## [What the exercise asks]
Looking at the entries below, how many lines include the word "traceback"? Answer with the number alone.

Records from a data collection

(** *** The built-ins *)

Lemma open_read_ok w path text :
  can_read w path = Some text →
  open path ModeR w = (Ok path, log (EvOpen path ModeR) w).
Proof.
  intros (fl & Hfs & Hfl & _)%can_read_Some. unfold open.
  change (fs (log (EvOpen path ModeR) w)) with (fs w).
  by rewrite Hfs, Hfl.
Qed.

Lemma open_read_fail w path :
  can_read w path = None →
  open path ModeR w = (Raise (IOError path), log (EvOpen path ModeR) w).
Proof.
  intros Hr%can_read_None. unfold open.
  change (fs (log (EvOpen path ModeR) w)) with (fs w).
  destruct Hr as [->|(fl & -> & ->)]; done.
Qed.

Lemma tuple_ok w path text :
  can_read w path = Some text →
  tuple path w = (Ok (readlines text), log (EvRead path) w).
Proof.
  intros (fl & Hfs & _ & <-)%can_read_Some. unfold tuple. by rewrite Hfs.
Qed.

Lemma can_write_log w e path : can_write (log e w) path = can_write w path.
Proof. reflexivity. Qed.

Lemma open_write_fail w path :
  can_write w path = false →
  open path ModeW w = (Raise (IOError path), log (EvOpen path ModeW) w).
Proof.
  unfold can_write, open. intros Hw.
  change (fs (log (EvOpen path ModeW) w)) with (fs w).
  change (cwd_writable (log (EvOpen path ModeW) w)) with (cwd_writable w).
  destruct (fs w !! path) as [fl|]; by rewrite Hw.
Qed.

(** Opening the output, writing and closing, followed by [k]. *)
Lemma write_after_open {A : Type} (k : M A) w text :
  can_write w output_name = true →
  (f ← open output_name ModeW; write f text;; close f;; k) w
  = k (World (<[output_name := written w output_name text]> (fs w))
             (stdout w) (stderr w)
             (io_log w ++ [EvOpen output_name ModeW;
                           EvWrite output_name text;
                           EvClose output_name])
             (cwd_writable w)).
Proof.
  unfold can_write, written. intros Hw.
  unfold mbind, M_bind, open, write, close, log, set_fs.
  cbn [fs stdout stderr io_log cwd_writable].
  destruct (fs w !! output_name) as [fl|]; rewrite Hw;
    cbn [fs stdout stderr io_log cwd_writable];
    rewrite lookup_insert_eq; cbn [readable writable data];
    rewrite insert_insert_eq, app_empty_l;
    cbn [fs stdout stderr io_log cwd_writable];
    by rewrite <- !app_assoc.
Qed.

(** *** The script, path by path *)

(** Wrong number of arguments: three lines on standard output, nothing
    else. *)
Lemma main_usage argv w :
  length argv ≠ 2 →
  main argv w
  = (Ok (), World (fs w)
                  (((stdout w +:+ (usage1 +:+ chr nl)) +:+ (usage2 +:+ chr nl))
                   +:+ (usage3 +:+ chr nl))
                  (stderr w) (io_log w) (cwd_writable w)).
Proof.
  intros Hlen. unfold main.
  destruct (Nat.eqb_spec (length argv) 2) as [?|_]; [done|].
  reflexivity.
Qed.

(** The input cannot be opened: [open] raises, nothing is written. *)
Lemma main_unreadable prog path w :
  can_read w path = None →
  main [prog; path] w
  = (Raise (IOError path),
     World (fs w) (stdout w) (stderr w) (io_log w ++ [EvOpen path ModeR])
           (cwd_writable w)).
Proof.
  intros Hr. unfold main. cbn [length Nat.eqb negb].
  erewrite bind_Ok by reflexivity.
  erewrite bind_Raise by (by apply open_read_fail).
  done.
Qed.

(** Some line has fewer than three fields: the loop raises, nothing is
    written. *)
Lemma main_malformed prog path text w :
  can_read w path = Some text →
  ¬ Forall well_formed (readlines text) →
  main [prog; path] w
  = (Raise IndexError,
     World (fs w) (stdout w) (stderr w)
           (io_log w ++ [EvOpen path ModeR; EvRead path])
           (cwd_writable w)).
Proof.
  intros Hr Hwf. unfold main. cbn [length Nat.eqb negb].
  erewrite bind_Ok by reflexivity.
  erewrite bind_Ok by (by eapply open_read_ok).
  erewrite bind_Ok by (eapply tuple_ok; exact Hr).
  erewrite bind_Raise.
  2: { unfold lift. by rewrite for_loop_well_formed, decide_False. }
  unfold log. cbn [fs stdout stderr io_log]. by rewrite <- app_assoc.
Qed.

(** Every line is well formed but the output cannot be opened for
    writing: the second [open] raises, nothing is written. *)
Lemma main_unwritable prog path text w :
  can_read w path = Some text →
  Forall well_formed (readlines text) →
  can_write w output_name = false →
  main [prog; path] w
  = (Raise (IOError output_name),
     World (fs w) (stdout w) (stderr w)
           (io_log w ++ [EvOpen path ModeR; EvRead path;
                         EvOpen output_name ModeW])
           (cwd_writable w)).
Proof.
  intros Hr Hwf Hw. unfold main. cbn [length Nat.eqb negb].
  erewrite bind_Ok by reflexivity.
  erewrite bind_Ok by (by eapply open_read_ok).
  erewrite bind_Ok by (eapply tuple_ok; exact Hr).
  erewrite bind_Ok.
  2: { unfold lift. by rewrite for_loop_well_formed, decide_True, app_empty_l. }
  erewrite bind_Raise by (apply open_write_fail; exact Hw).
  unfold log. cbn [fs stdout stderr io_log cwd_writable].
  by rewrite <- !app_assoc.
Qed.

(** Every line is well formed and the output can be opened for writing:
    the records are written over whatever the output file held. *)
Lemma main_converted prog path text w :
  can_read w path = Some text →
  Forall well_formed (readlines text) →
  can_write w output_name = true →
  main [prog; path] w
  = (Ok (),
     World (<[output_name :=
                written w output_name (concat (fasta_record <$> readlines text))]>
              (fs w))
           (stdout w +:+ (done_message +:+ chr nl))
           (stderr w)
           (io_log w ++ [EvOpen path ModeR; EvRead path;
                         EvOpen output_name ModeW;
                         EvWrite output_name
                                 (concat (fasta_record <$> readlines text));
                         EvClose output_name])
           (cwd_writable w)).
Proof.
  intros Hr Hwf Hw. unfold main. cbn [length Nat.eqb negb].
  erewrite bind_Ok by reflexivity.
  erewrite bind_Ok by (by eapply open_read_ok).
  erewrite bind_Ok by (eapply tuple_ok; exact Hr).
  erewrite bind_Ok.
  2: { unfold lift. by rewrite for_loop_well_formed, decide_True, app_empty_l. }
  rewrite write_after_open by exact Hw. unfold print, put_stdout, log, written.
  cbn [fs stdout stderr io_log cwd_writable]. by rewrite <- !app_assoc.
Qed.

End main.

(** ** Runs *)

Section runs.
Implicit Types (w : world) (argv : list string) (prog path text : string).

Lemma run_usage argv w :
  length argv ≠ 2 →
  run argv w
  = (World (fs w)
           (((stdout w +:+ (usage1 +:+ chr nl)) +:+ (usage2 +:+ chr nl))
            +:+ (usage3 +:+ chr nl))
           (stderr w) (io_log w) (cwd_writable w), 0%Z).
Proof. intros H. unfold run. by rewrite main_usage. Qed.

Lemma run_unreadable prog path w :
  can_read w path = None →
  run [prog; path] w
  = (World (fs w) (stdout w) (stderr w +:+ traceback (IOError path))
           (io_log w ++ [EvOpen path ModeR]) (cwd_writable w), 1%Z).
Proof. intros H. unfold run. by rewrite main_unreadable. Qed.

Lemma run_malformed prog path text w :
  can_read w path = Some text →
  ¬ Forall well_formed (readlines text) →
  run [prog; path] w
  = (World (fs w) (stdout w) (stderr w +:+ traceback IndexError)
           (io_log w ++ [EvOpen path ModeR; EvRead path])
           (cwd_writable w), 1%Z).
Proof. intros H1 H2. unfold run. by erewrite main_malformed. Qed.

Lemma run_unwritable prog path text w :
  can_read w path = Some text →
  Forall well_formed (readlines text) →
  can_write w output_name = false →
  run [prog; path] w
  = (World (fs w) (stdout w) (stderr w +:+ traceback (IOError output_name))
           (io_log w ++ [EvOpen path ModeR; EvRead path;
                         EvOpen output_name ModeW])
           (cwd_writable w), 1%Z).
Proof. intros H1 H2 H3. unfold run. by erewrite main_unwritable. Qed.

## [Exercise answer]
3